Lemma estado_tras_bien_formado c tiempo k s :
  estado_tras c tiempo k = Ok s -> bien_formado (length tiempo) s.
Proof.
  revert s. induction k as [|k IH]; intros s H.
  - unfold estado_tras in H. des_bind H as s0 H0. injection H as <-.
    by apply inicial_bien_formado.
  - apply estado_tras_S_Ok in H as (sp & Hsp & Hp).
    apply paso_Ok in Hp as (prev & t_i & _ & _ & _ & _ & ->).
    apply siguiente_bien_formado. by apply IH.
Qed.

(** A successful run went through every earlier state, and later
    iterations leave the cells already written untouched. *)
Lemma estado_tras_previo c tiempo k s j :
  estado_tras c tiempo k = Ok s -> (j <= k)%nat ->
  exists s_j, estado_tras c tiempo j = Ok s_j /\
              forall m, (m <= j)%nat -> celdas s m = celdas s_j m.
Proof.
  revert s. induction k as [|k IH]; intros s H Hj.
  - assert (j = 0%nat) as -> by lia. eauto.
  - destruct (decide (j = S k)) as [->|Hne]; [eauto|].
    apply estado_tras_S_Ok in H as (sp & Hsp & Hp).
    destruct (IH sp Hsp) as (s_j & Hs_j & Hc); [lia|].
    exists s_j. split; [done|]. intros m Hm.
    apply paso_Ok in Hp as (prev & t_i & _ & _ & _ & _ & ->).
    rewrite siguiente_otras by lia. by apply Hc.
Qed.

Lemma estado_tras_total c tiempo k :
  (k < length tiempo)%nat -> Qeq_bool (tau_s c) 0 = false ->
  exists s, estado_tras c tiempo k = Ok s.
Proof.
  intros Hk Htau. induction k as [|k IH].
  - unfold estado_tras. destruct (inicial_total (length tiempo)) as [s ->]; [lia|].
    simpl. eauto.
  - destruct IH as [sp Hsp]; [lia|].
    pose proof (estado_tras_bien_formado _ _ _ _ Hsp) as Hbf.
    destruct (paso_total c tiempo sp (S k)) as (prev & t_i & _ & _ & Hp);
      [by eapply bien_formado_cabe | done | done |].
    rewrite estado_tras_S, Hsp. simpl. eauto.
Qed.

Lemma estado_tras_cero c tiempo :
  (0 < length tiempo)%nat -> exists s, estado_tras c tiempo 0 = Ok s.
Proof.
  intros Hn. unfold estado_tras.
  destruct (inicial_total (length tiempo) Hn) as [s ->]. simpl. eauto.
Qed.



(** ** The time grid and the whole run *)

Lemma malla_Ok c tiempo :
  malla c = Ok tiempo ->
  Qeq_bool (delta_t c) 0 = false /\
  length tiempo = num_pasos c /\
  forall i, (i < num_pasos c)%nat ->
    tiempo !! i = Some (0 + inject_Z (Z.of_nat i) * delta_t c).
Proof.
  unfold malla, arange, num_pasos.
  destruct (Qeq_bool (delta_t c) 0); [discriminate|].
  intros [= <-]. split; [done|]. split.
  - by rewrite length_fmap, length_seq.
  - intros i Hi. rewrite list_lookup_fmap, lookup_seq_lt by done. reflexivity.
Qed.

Lemma malla_total c :
  Qeq_bool (delta_t c) 0 = false -> exists tiempo, malla c = Ok tiempo.
Proof. intros H. unfold malla, arange. rewrite H. eauto. Qed.

Lemma simular_Ok c r :
  simular_air_fryer c = Ok r ->
  exists s,
    malla c = Ok (s_tiempo r) /\
    estado_tras c (s_tiempo r) (length (s_tiempo r) - 1) = Ok s /\
    r = empaquetar (s_tiempo r) s /\
    (0 < length (s_tiempo r))%nat.
Proof.
  unfold simular_air_fryer. intros H.
  des_bind H as tiempo Ht. des_bind H as s Hs. injection H as <-.
  exists s. simpl. repeat split; try done.
  unfold estado_tras in Hs. des_bind Hs as s0 H0.
  by apply inicial_Ok in H0 as [? _].
Qed.

(** Every intermediate state of a successful run, and the cells of the
    result it already fixes. *)
Lemma simular_en c r k :
  simular_air_fryer c = Ok r -> (k < length (s_tiempo r))%nat ->
  exists s_k,
    estado_tras c (s_tiempo r) k = Ok s_k /\
    forall m, (m <= k)%nat -> celdas_series r m = celdas s_k m.
Proof.
  intros H Hk. apply simular_Ok in H as (s & _ & Hs & Hr & _).
  destruct (estado_tras_previo _ _ _ _ k Hs) as (s_k & Hs_k & Hc); [lia|].
  exists s_k. split; [done|]. intros m Hm.
  rewrite <- (Hc m Hm), Hr. reflexivity.
Qed.

(** The iteration that produced index [i] of a successful run. *)
Lemma simular_paso c r i :
  simular_air_fryer c = Ok r -> (1 <= i < length (s_tiempo r))%nat ->
  exists s_prev s_i prev t_i,
    estado_tras c (s_tiempo r) (i - 1) = Ok s_prev /\
    estado_tras c (s_tiempo r) i = Ok s_i /\
    s_theta_o r !! (i - 1)%nat = Some prev /\
    s_tiempo r !! i = Some t_i /\
    s_i = siguiente c s_prev i prev t_i /\
    Qeq_bool (tau_s c) 0 = false /\
    cabe i s_prev /\
    celdas_series r i = celdas s_i i /\
    celdas_series r (i - 1) = celdas s_prev (i - 1).
Proof.
  intros H Hi.
  destruct (simular_en c r i H) as (s_i & Hs_i & Hc_i); [lia|].
  destruct i as [|k]; [lia|].
  destruct (estado_tras_S_Ok _ _ _ _ Hs_i) as (s_prev & Hs_prev & Hp).
  apply paso_Ok in Hp as (prev & t_i & Hprev & Hti & Htau & Hcabe & ->).
  replace (S k - 1)%nat with k by lia.
  assert (celdas_series r k = celdas s_prev k) as Hk.
  { rewrite Hc_i by lia. apply siguiente_otras. lia. }
  exists s_prev, (siguiente c s_prev (S k) prev t_i), prev, t_i.
  replace (S k - 1)%nat with k in Hprev by lia.
  split; [done|]. split; [done|]. split.
  { unfold celdas_series, celdas in Hk. injection Hk as -> _ _ _ _ _. done. }
  split; [done|]. split; [done|]. split; [done|]. split; [done|].
  split; [by apply Hc_i | done].
Qed.

Lemma simular_total c :
  Qeq_bool (delta_t c) 0 = false -> (1 <= num_pasos c)%nat ->
  (Qeq_bool (tau_s c) 0 = false \/ num_pasos c = 1%nat) ->
  exists r, simular_air_fryer c = Ok r.
Proof.
  intros Hdt Hn Htau. destruct (malla_total c Hdt) as [tiempo Ht].
  destruct (malla_Ok _ _ Ht) as (_ & Hlen & _).
  assert (exists s, estado_tras c tiempo (length tiempo - 1) = Ok s) as [s Hs].
  { destruct Htau as [Htau|H1].
    - apply estado_tras_total; [lia | done].
    - rewrite Hlen, H1. simpl. apply estado_tras_cero. lia. }
  unfold simular_air_fryer. rewrite Ht. simpl. rewrite Hs. simpl. eauto.
Qed.

(** ** Arithmetic of the pieces *)

Lemma Qlt_bool_iff x y : Qlt_bool x y = true <-> x < y.
Proof.
  unfold Qlt_bool. rewrite negb_true_iff, <- not_true_iff_false, Qle_bool_iff.
  split; [apply Qnot_le_lt | apply Qlt_not_le].
Qed.








(** The cells an iteration writes at its own index. *)
Lemma siguiente_en c s i prev t_i :
  cabe i s ->
  celdas (siguiente c s i prev t_i) i =
  let error_i := theta_i c - prev in
  let effective_error := error_efectivo (deadband_threshold c) error_i in
  let integral' := acumular (integral_error s) effective_error (delta_t c) in
  let theta_c :=
    saturar (salida_pid c effective_error integral'
               (derivada effective_error (ultimo_error s) (delta_t c))) in
  let p := perturbacion_actual (perturbaciones_data c) t_i in
  (Some (piso (euler c (1 / tau_s c) theta_c prev p)), Some theta_c, Some prev,
   Some error_i, Some p, Some effective_error).
Proof.
  intros (H1 & H2 & H3 & H4 & H5 & H6). unfold celdas, siguiente. simpl.
  rewrite !list_lookup_insert_eq by done. reflexivity.
Qed.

### DESCRIPTION OF THE TASK
Up to and including the line that holds "- destruct (decide", reproduce the records above exactly from their first line, and give nothing else.

### RESULT OF THIS TASK
Lemma estado_tras_bien_formado c tiempo k s :
  estado_tras c tiempo k = Ok s -> bien_formado (length tiempo) s.
Proof.
  revert s. induction k as [|k IH]; intros s H.
  - unfold estado_tras in H. des_bind H as s0 H0. injection H as <-.
    by apply inicial_bien_formado.
  - apply estado_tras_S_Ok in H as (sp & Hsp & Hp).
    apply paso_Ok in Hp as (prev & t_i & _ & _ & _ & _ & ->).
    apply siguiente_bien_formado. by apply IH.
Qed.

(** A successful run went through every earlier state, and later
    iterations leave the cells already written untouched. *)
Lemma estado_tras_previo c tiempo k s j :
  estado_tras c tiempo k = Ok s -> (j <= k)%nat ->
  exists s_j, estado_tras c tiempo j = Ok s_j /\
              forall m, (m <= j)%nat -> celdas s m = celdas s_j m.
Proof.
  revert s. induction k as [|k IH]; intros s H Hj.
  - assert (j = 0%nat) as -> by lia. eauto.
  - destruct (decide (j = S k)) as [->|Hne]; [eauto|].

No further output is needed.